Le NTP est un protocole standard, utilisé depuis les années 1980, qui synchronise l'horloge d'un serveur sur des références de temps très précises (horloges atomiques, signaux GPS), via une hiérarchie de sources appelées strates. Sur une infrastructure bien configurée, la précision obtenue se compte en millisecondes.
Chaque horodatage délivré est ancré sur l'heure du serveur au moment de la signature. Une horloge dérivée de quelques minutes, même sans aucune faille dans le mécanisme cryptographique lui-même, fragiliserait la valeur de la date affichée sur le certificat. La robustesse cryptographique ne sert à rien si l'heure de départ est fausse.

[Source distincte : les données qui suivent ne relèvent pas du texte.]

(** The identifiers of the members fetched one by one, in order. *)
Definition fetched (cs : list Call) : list string :=
  flat_map (fun c => match c with MembersFetch id => [id] | _ => [] end) cs.

(** A console line that reports on one holder of the batch. *)
Definition is_report (l : ConsoleLine) : bool :=
  match l with
  | DailyUpdate _ _ _ | UpdateError _ => true
  | _ => false
  end.

(** A computation that writes nothing on the console and fetches no
    member, whatever its outcome. *)
Definition quiet {A} (m : M A) : Prop :=
  forall w, console (snd (m w)) = console w
            /\ fetched (calls (snd (m w))) = fetched (calls w).

(** The roles removed from a member, in order. *)
Definition removed (cs : list Call) : list Z :=
  flat_map (fun c => match c with RolesRemove _ r => [r] | _ => [] end) cs.

(** Reference definition, after the specification of the reconciler:
    [currentRoles ∩ ladderLabelSet \ {targetLabel}]. *)
Definition rolesToRemove_spec (currentRoles : list Role) (targetLabel : string)
    : list Role :=
  filter (fun r => on_ladder r && negb (String.eqb (role_name r) targetLabel))
         currentRoles.

(** Reference definition: the byte sequences that are well-formed UTF-8
    (Unicode, table 3-7). *)
Definition between (lo hi b : Z) : bool := (lo <=? b) && (b <=? hi).
(** * NDSLdr: the Nintendo DS ROM loader module (src/nds.cpp)

    A shallow embedding of [CalcCRC16], [accept_file] and [load_file] and
    the properties of the header checksum, of format recognition and of the
    layout checks made before an image is mapped.

    nds.cpp includes nds.h for the packed struct [nds_hdr], the table
    [crc16tab] and the table [memory] of [MEMARRAY] entries; that header is
    not available, so the struct layout and the two tables are parameters
    of the development, instantiated only to evaluate the code on
    examples. *)

From Stdlib Require Import ZArith List Lia Ascii String Bool.
From coqutil Require Import Byte Word.LittleEndianList.
Import ListNotations.
Local Open Scope Z_scope.

(** ** Machine integers

    [unsigned short] is 16 bits wide, [unsigned int], [ulong] and [ea_t] are
    32 bits wide and wrap around; [long] is the signed 32-bit reading. *)

Definition u16 (x : Z) : Z := x mod 2 ^ 16.
Definition u32 (x : Z) : Z := x mod 2 ^ 32.
Definition s32 (x : Z) : Z := (x + 2 ^ 31) mod 2 ^ 32 - 2 ^ 31.

(** [(ea_t)-1] *)
Definition BADADDR : Z := 0xFFFFFFFF.

(** ** The raw header buffer

    The global [nds_hdr hdr] is held as its bytes; [CalcCRC16] reads it
    through an [unsigned char *]. *)

Definition byte_at (buf : list byte) (i : nat) : Z :=
  byte.unsigned (nth i buf Byte.x00).

(** ** CalcCRC16 *)

Section CRC16.

(** The lookup table of nds.h. *)
Variable crc16tab : list Z.

Definition crc16tab_at (i : Z) : Z := nth (Z.to_nat i) crc16tab 0.

(** The loop body:
    [crc16 = (crc16 >> 8) ^ crc16tab[(crc16 ^ data) & 0xFF]],
    stored back into an [unsigned short]. *)
Definition crc16_step (crc16 data : Z) : Z :=
  u16 (Z.lxor (Z.shiftr crc16 8)
              (crc16tab_at (Z.land (Z.lxor crc16 data) 0xFF))).
(** C8 (as amended).  Take a batch in which no restart takes effect (the
    game is in play, or the batch has no R key).  In [super_snake.py], if the
    loop is still running after the batch, the pending direction is that of
    the last directional key of the batch, whatever the committed direction
    (unchanged when the batch has none).  In [super_snake_V1.1.py] a
    directional key that asks for the exact reverse of the committed direction
    is skipped when it is read, so that the pending direction after the batch
    is that of the last directional key which does not ask for that reverse
    (unchanged when the batch has none).  The batch leaves the rest of the
    game as it was. *)
Theorem pending_direction_after_batch :
  forall fuel rng (evs : list event) k (g : game),
    game_over g = false \/ ~ In (KEYDOWN K_r) evs ->
    (exists running g',
       V1.poll fuel rng evs k g = Done (running, g', k)
       /\ snake g' = snake g /\ direction g' = direction g
       /\ (running = true ->
           next_direction g' = match last_direction_key evs with
                               | Some d => d
                               | None => next_direction g
                               end))
    /\ (V11.poll fuel rng evs k g = Exit
        \/ exists g',
           V11.poll fuel rng evs k g = Done (g', k)
           /\ snake g' = snake g /\ direction g' = direction g
           /\ next_direction g' =
              match last_direction_key (not_reversing (direction g) evs) with
              | Some d => d
              | None => next_direction g
              end).
Proof.
  intros fuel rng evs k g H. split.
  - destruct (V1_poll_no_restart fuel rng evs k g H)
      as [running [g' [Hp [Hs [Hd [_ [_ [_ Hnd]]]]]]]].
    exists running, g'. repeat split; assumption.
  - destruct (V11_poll_no_restart fuel rng evs k g H)
      as [Hp | [g' [Hp [Hs [Hd [_ [_ [_ Hnd]]]]]]]]; [left; exact Hp|].
    right. exists g'. repeat split; assumption.
Qed.
(** * Father's Day photo ticker: a shallow embedding of the mosaic core

    The development follows the repository's layout:

    - [Photos]     server/photos.ts : photo analyzer, upload / reindex
                                      batches, atlas builder;
    - [GlyphMap]   src/lib/glyphMap.ts : text mask, Fisher-Yates shuffle,
                                      tile-to-glyph mapper;
    - [PixiTicker] src/lib/pixiTicker.ts : scene construction, hover zoom,
                                      per-frame scroll.

    JavaScript numbers are modelled as exact numbers: integers as [Z],
    everything that can be fractional (luma, saturation, coordinates, time,
    [Math.random()]) as [Q], compared with [==].  Thrown exceptions are the
    [Err] case of [Result].  What the code obtains from outside the
    repository (sharp, node's path and fs modules, the canvas, the clock) is
    a variable of the enclosing section. *)

From Stdlib Require Import Ascii String DecimalString ZArith QArith Qround Qminmax Qabs Lqa Lia.
From stdpp Require Import base list gmap strings.
Import ListNotations.

Local Open Scope Z_scope.

(** ** Exceptions *)

Inductive Result (A : Type) : Type :=
| Ok (a : A)
| Err (message : string).
Arguments Ok {A} a.
Arguments Err {A} message.

(** ** JavaScript's Math on exact numbers *)

(** [Math.round x] is [floor (x + 0.5)]. *)
Definition Math_round (x : Q) : Z := Qfloor (x + (1 # 2)).

(** [a < b] on numbers. *)
Definition Qltb (a b : Q) : bool := negb (Qle_bool b a).

(** [Math.ceil (Math.sqrt n)] for an array length [n]. *)
Definition ceil_sqrt (n : Z) : Z :=
  let s := Z.sqrt n in if s * s =? n then s else s + 1.

(** [Math.ceil (a / b)] for integers [a >= 0] and [b > 0]. *)
Definition ceil_div (a b : Z) : Z := (a + b - 1) / b.

(** * server/photos.ts *)

Module Photos.

Definition VARIANT_SIZES : list Z := [256; 512; 1024].
Definition ATLAS_TILE_SIZE : Z := 128.
Definition ATLAS_MAX_SIZE : Z := 4096.

Record Color := { r : Z; g : Z; b : Z }.

Record PhotoMetadata := {
  filename : string;
  width : Z;
  height : Z;
  fileSize : Z;
  mimeType : string;
  avgColor : Color;
  luma : Q;
  saturation : Q;
}.

(** Perceived brightness (luma) from RGB. *)
Definition calculateLuma (r g b : Q) : Q :=
  ((299 # 1000) * r + (587 # 1000) * g + (114 # 1000) * b)%Q.

(** Colour saturation. *)
Definition calculateSaturation (r g b : Q) : Q :=
  let max := Qmax r (Qmax g b) in
  let min := Qmin r (Qmin g b) in
  let delta := (max - min)%Q in
  if Qeq_bool max 0 then 0%Q else (delta / max)%Q.

(** What [sharp(path)] yields for a decodable file: [metadata()] and the
    per-channel means of [stats()]; [stat(path).size] is kept alongside. *)
Record SharpImage := {
  meta_width : Z;
  meta_height : Z;
  meta_format : string;
  channel_means : list Q;
  stat_size : Z;
}.

Section Analyzer.

(** The image decoder: [Err] with sharp's message when it rejects the file. *)
Variable sharp : string -> Result SharpImage.
(** node's [path.basename] with one argument. *)
Variable basename : string -> string.

Definition analyzeImage (imagePath : string) : Result PhotoMetadata :=
  match sharp imagePath with
  | Err e => Err e
  | Ok image =>
      match channel_means image !! 0%nat,
            channel_means image !! 1%nat,
            channel_means image !! 2%nat with
      | Some m0, Some m1, Some m2 =>
          let avgR := Math_round m0 in
          let avgG := Math_round m1 in
          let avgB := Math_round m2 in
          Ok {| filename := basename imagePath;
                width := meta_width image;
                height := meta_height image;
                fileSize := stat_size image;
                mimeType := String.append "image/" (meta_format image);
                avgColor := {| r := avgR; g := avgG; b := avgB |};
                luma := calculateLuma (inject_Z avgR) (inject_Z avgG) (inject_Z avgB);
                saturation :=
                  calculateSaturation (inject_Z avgR) (inject_Z avgG) (inject_Z avgB) |}
      | _, _, _ => Err "Cannot read properties of undefined (reading 'mean')"
      end
  end.

End Analyzer.

(** ** The store: SQLite tables and the files under the data directory *)

Record PhotoRow := {
  row_id : Z;
  row_original_path : string;
  row_meta : PhotoMetadata;
}.

Record VariantRow := {
  var_photo_id : Z;
  var_size : Z;
  var_format : string;
  var_path : string;
  var_file_size : Z;
}.

Record AtlasTile := {
  tile_id : Z;
  tile_filename : string;
  tile_x : Z;
  tile_y : Z;
  tile_width : Z;
  tile_height : Z;
  tile_avgColor : Color;
  tile_luma : Q;
  tile_saturation : Q;
}.

(** The metadata document written to atlas.json. *)
Record AtlasData := {
  tiles : list AtlasTile;
  atlas_width : Z;
  atlas_height : Z;
  atlas_tileSize : Z;
}.

(** One entry of sharp's [composite] list. *)
Record CompositeInput := { input : string; top : Z; left : Z }.

(** The single row of table [atlas]. *)
Record AtlasRow := {
  json_path : string;
  image_path : string;
  tile_count : Z;
  row_atlas_width : Z;
  row_atlas_height : Z;
}.

Record Store := {
  photos : list PhotoRow;            (* table photos, in rowid order *)
  photos_seq : Z;                    (* AUTOINCREMENT sequence of photos *)
  photo_variants : list VariantRow;  (* table photo_variants *)
  atlas : option AtlasRow;           (* table atlas *)
  files : gset string;               (* paths that exist on disk *)
  atlas_json : option AtlasData;     (* contents of atlas.json *)
  atlas_image : option (Z * Z * list CompositeInput); (* atlas.webp *)
}.

(** Code that reads and writes the store and may throw.  A throw keeps the
    writes made before it. *)
Definition IO (A : Type) : Type := Store -> Result A * Store.

Definition ret {A} (a : A) : IO A := fun s => (Ok a, s).

Definition throw {A} (e : string) : IO A := fun s => (Err e, s).

Definition bind {A B} (m : IO A) (k : A -> IO B) : IO B :=
  fun s => match m s with
           | (Ok a, s') => k a s'
           | (Err e, s') => (Err e, s')
           end.

(** [try { m } catch (error) { h error }] *)
Definition try_catch {A} (m : IO A) (h : string -> IO A) : IO A :=
  fun s => match m s with
           | (Ok a, s') => (Ok a, s')
           | (Err e, s') => h e s'
           end.

Definition lift {A} (x : Result A) : IO A := fun s => (x, s).

Definition get_store : IO Store := fun s => (Ok s, s).

Notation "'do' x <- m ; k" := (bind m (fun x => k))
  (at level 10, x name, m at level 100, k at level 200).

(** [for (const x of xs) { body x }]: the first throw leaves the loop. *)
Fixpoint for_of {A} (xs : list A) (body : A -> IO unit) : IO unit :=
  match xs with
  | [] => ret tt
  | x :: rest => do _ <- body x; for_of rest body
  end.
Lemma exec_in_mirror (sub handler : nat → World → completion unit) (c : nat)
    (call : InHost.Call) (w : World) :
  heard sub c (subscribers (manager w)) →
  call ≠ InHost.CallUnsubscribe (UnsubscribeOf c) →
  mirror_step sub c w (InHost.exec sub handler call w).
Proof.
  intros Hc Hcall.
  destruct call as [el gp| |delay| |f oc onFocus|c'|[c']| |n|el e]; cbn [InHost.exec].
  - by apply mirror_showToolbar.
  - by apply mirror_hideToolbar.
  - rewrite scheduleHide_eq.
    apply (mirror_silent _ _ _ _ []); cbn; by rewrite ?app_nil_r.
  - unfold cancelScheduledHide. rewrite clearHideTimeout_eq.
    apply (mirror_silent _ _ _ _ []); cbn; by rewrite ?app_nil_r.
  - rewrite applyFormat_in_eq.
    destruct (activeElement (state (manager w))) as [el|] eqn:Hel.
    + destruct (applyFormattingOnSelection _ _) as [v|err]; cbn [fst];
        [|by apply mirror_refl].
      cbn zeta. destruct (handlerOutcome _ _ _); cbn [fst].
      * assert (mirror_step sub c w (formatted w el v oc)) as Hfmt.
        { eapply mirror_silent; cbn [formatted manager trace with_trace changed];
            [done..|].
          unfold formatEffects, changeEffects. destruct (js_or oc _); repeat constructor. }
        destruct onFocus as [gp|]; [|done].
        eapply mirror_trans; [exact Hfmt|]. by apply mirror_showToolbar.
      * eapply mirror_silent; cbn [changed manager trace]; [done..|].
        unfold changeEffects. destruct (js_or oc _); repeat constructor.
    + eapply mirror_silent; cbn; [done..|]. repeat constructor.
  - apply (mirror_silent _ _ _ _ []); cbn; rewrite ?app_nil_r; try done.
    by apply heard_Set_add.
  - apply (mirror_silent _ _ _ _ []); cbn; rewrite ?app_nil_r; try done.
    apply heard_Set_delete; [|done]. intros ->. done.
  - by apply mirror_refl.
  - by apply mirror_elapse.
  - apply (mirror_silent _ _ _ _ []); cbn; by rewrite ?app_nil_r.
Qed.

(** X3. A subscriber before which only subscribers that always return come
    is called at every change of the state.  As long as it stays subscribed,
    it stays so placed, and the last snapshot it was handed is the state of
    the manager; when it was handed none, the state has not changed. *)
Theorem subscriber_mirrors_state (sub handler : nat → World → completion unit)
    (w : World) (c : nat) (calls : list InHost.Call) :
  heard sub c (subscribers (manager w)) →
  Forall (λ call, call ≠ InHost.CallUnsubscribe (UnsubscribeOf c)) calls →
  heard sub c (subscribers (manager (InHost.run sub handler calls w)))
  ∧ ∃ suffix, trace (InHost.run sub handler calls w) = trace w ++ suffix
              ∧ state (manager (InHost.run sub handler calls w))
                = latest c (state (manager w)) suffix.
Proof.
  intros Hc Hcalls. change (mirror_step sub c w (InHost.run sub handler calls w)).
  revert w Hc. induction Hcalls as [|call calls Hcall _ IH]; intros w Hc.
  - by apply mirror_refl.
  - change (InHost.run sub handler (call :: calls) w)
      with (InHost.run sub handler calls (InHost.exec sub handler call w)).
    pose proof (exec_in_mirror sub handler c call w Hc Hcall) as Hstep.
    eapply mirror_trans; [exact Hstep|]. apply IH, Hstep.
Qed.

Une infrastructure d'horodatage sérieuse synchronise ses serveurs sur plusieurs sources NTP fiables et redondantes, avec une surveillance active de toute dérive anormale. C'est un détail d'ingénierie invisible sur le certificat final, mais dont dépend entièrement la crédibilité de la date qu'il affiche.
La robustesse d'un horodatage repose sur deux couches : une couche cryptographique visible, la signature RFC 3161, et une couche d'infrastructure invisible, la synchronisation d'horloge. La première est documentée, vérifiable, mise en avant. La seconde est rarement mentionnée, alors qu'elle est tout aussi critique.
Aucun certificat n'affiche l'état de synchronisation NTP du serveur qui l'a signé. C'est pourtant l'une des conditions silencieuses sans laquelle la date affichée n'aurait aucune valeur.